◆ **Work to be completed**: Give again, word for word, every line in the entries below from the line with "(** A Node [Buffer]. *)" up to and including the line with "(** How the", and no other line.

Items listed in a dataset
* * *

(** * Fileresizerpro: the server-side orchestration core

  A shallow embedding of [server/remove-bg.js] (class [BackgroundRemover])
  and [server/compress-pdf.js] (class [PDFCompressor]).

  Both classes are glue around external capabilities: the [sharp] image
  codec, [axios], [fs.promises], [child_process.exec], [Date.now] and
  [setTimeout].  Those are not reimplemented.  Every call to one of them is
  appended to an event log, and what the call answers is read from an
  environment record whose fields see the log so far; so an external
  service may answer differently each time it is asked.  The JavaScript
  control flow around the calls (try/catch, early return, loops, recursion)
  is written out in a state-and-exception monad.  Where the code returns
  the result of floating-point arithmetic or of [parseInt], the value is an
  IEEE 754 double. *)

From Stdlib Require Import ZArith QArith Lia.
From Stdlib Require SpecFloat.
From stdpp Require Import gmap strings list.

Local Open Scope Z_scope.

(** ** Bytes *)

(** A Node [Buffer]. *)
Definition Buffer : Type := list Byte.byte.

(** [buffer.length] *)
Definition buffer_length (b : Buffer) : Z := Z.of_nat (length b).

(** ** Async functions as a state-and-exception monad *)

(** How the evaluation of an [async] function ends: its promise resolves,
  it rejects, or the evaluation never ends (the loop budget [fuel] of the
  model is used up). *)
Inductive Res (E A : Type) : Type :=
| Ok (a : A)
| Throw (e : E)
| OutOfFuel.
Arguments Ok {E A} a.
Arguments Throw {E A} e.
Arguments OutOfFuel {E A}.

Definition M (W E A : Type) : Type := W -> Res E A * W.

Section Monad.
Context {W E : Type}.

Definition ret {A} (a : A) : M W E A := fun w => (Ok a, w).

Definition bind {A B} (m : M W E A) (k : A -> M W E B) : M W E B :=
  fun w =>
    match m w with
    | (Ok a, w') => k a w'
    | (Throw e, w') => (Throw e, w')
    | (OutOfFuel, w') => (OutOfFuel, w')
    end.

(** [throw new Error(...)] *)
Definition throw {A} (e : E) : M W E A := fun w => (Throw e, w).

(** A loop or recursion that ran out of budget. *)
Definition out_of_fuel {A} : M W E A := fun w => (OutOfFuel, w).

(** [try { body } catch (error) { handler }] *)
Definition try_catch {A} (body : M W E A) (handler : E -> M W E A) : M W E A :=
  fun w =>
    match body w with
    | (Throw e, w') => handler e w'
    | r => r
    end.

(** [promise.catch(() => {})] *)
Definition swallow (m : M W E unit) : M W E unit :=
  try_catch m (fun _ => ret tt).

(** [await Promise.all(tasks)]: the tasks are run under the schedule that
    lets them finish one after the other, and the values are collected by
    position, as [Promise.all] does whatever the completion order. *)
Fixpoint promise_all {A} (tasks : list (M W E A)) : M W E (list A) :=
  match tasks with
  | [] => ret []
  | task :: rest =>
      bind task (fun a => bind (promise_all rest) (fun others => ret (a :: others)))
  end.
End Monad.

Declare Scope js_scope.
Delimit Scope js_scope with js.
Notation "x <- m ;; k" := (bind m (fun x => k))
(at level 100, m at next level, right associativity) : js_scope.
Notation "m ;;; k" := (bind m (fun _ => k))
(at level 100, right associativity) : js_scope.

(** ** Property lookup on an object literal *)

Module Js.

(** What [obj[key]] finds on [Object.prototype] when [obj] is an object
    literal without an own property [key]: one of the built-in methods
    (a function, with its [name]), or, for ["__proto__"], the prototype
    object itself. *)
Inductive Inherited : Type :=
| BuiltinFunction (name : string)
| PrototypeObject.

Definition object_prototype_methods : list string :=
  ["__defineGetter__"; "__defineSetter__"; "hasOwnProperty";
   "__lookupGetter__"; "__lookupSetter__"; "isPrototypeOf";
   "propertyIsEnumerable"; "toString"; "valueOf"; "toLocaleString"]%string.

Definition object_prototype (key : string) : option Inherited :=
  if decide (key = "constructor"%string) then Some (BuiltinFunction "Object")
  else if decide (key = "__proto__"%string) then Some PrototypeObject
  else if decide (key ∈ object_prototype_methods) then Some (BuiltinFunction key)
  else None.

* * *

◆ **Result of the exercise**:
(** A Node [Buffer]. *)
Definition Buffer : Type := list Byte.byte.

(** [buffer.length] *)
Definition buffer_length (b : Buffer) : Z := Z.of_nat (length b).

(** ** Async functions as a state-and-exception monad *)

(** How the evaluation of an [async] function ends: its promise resolves,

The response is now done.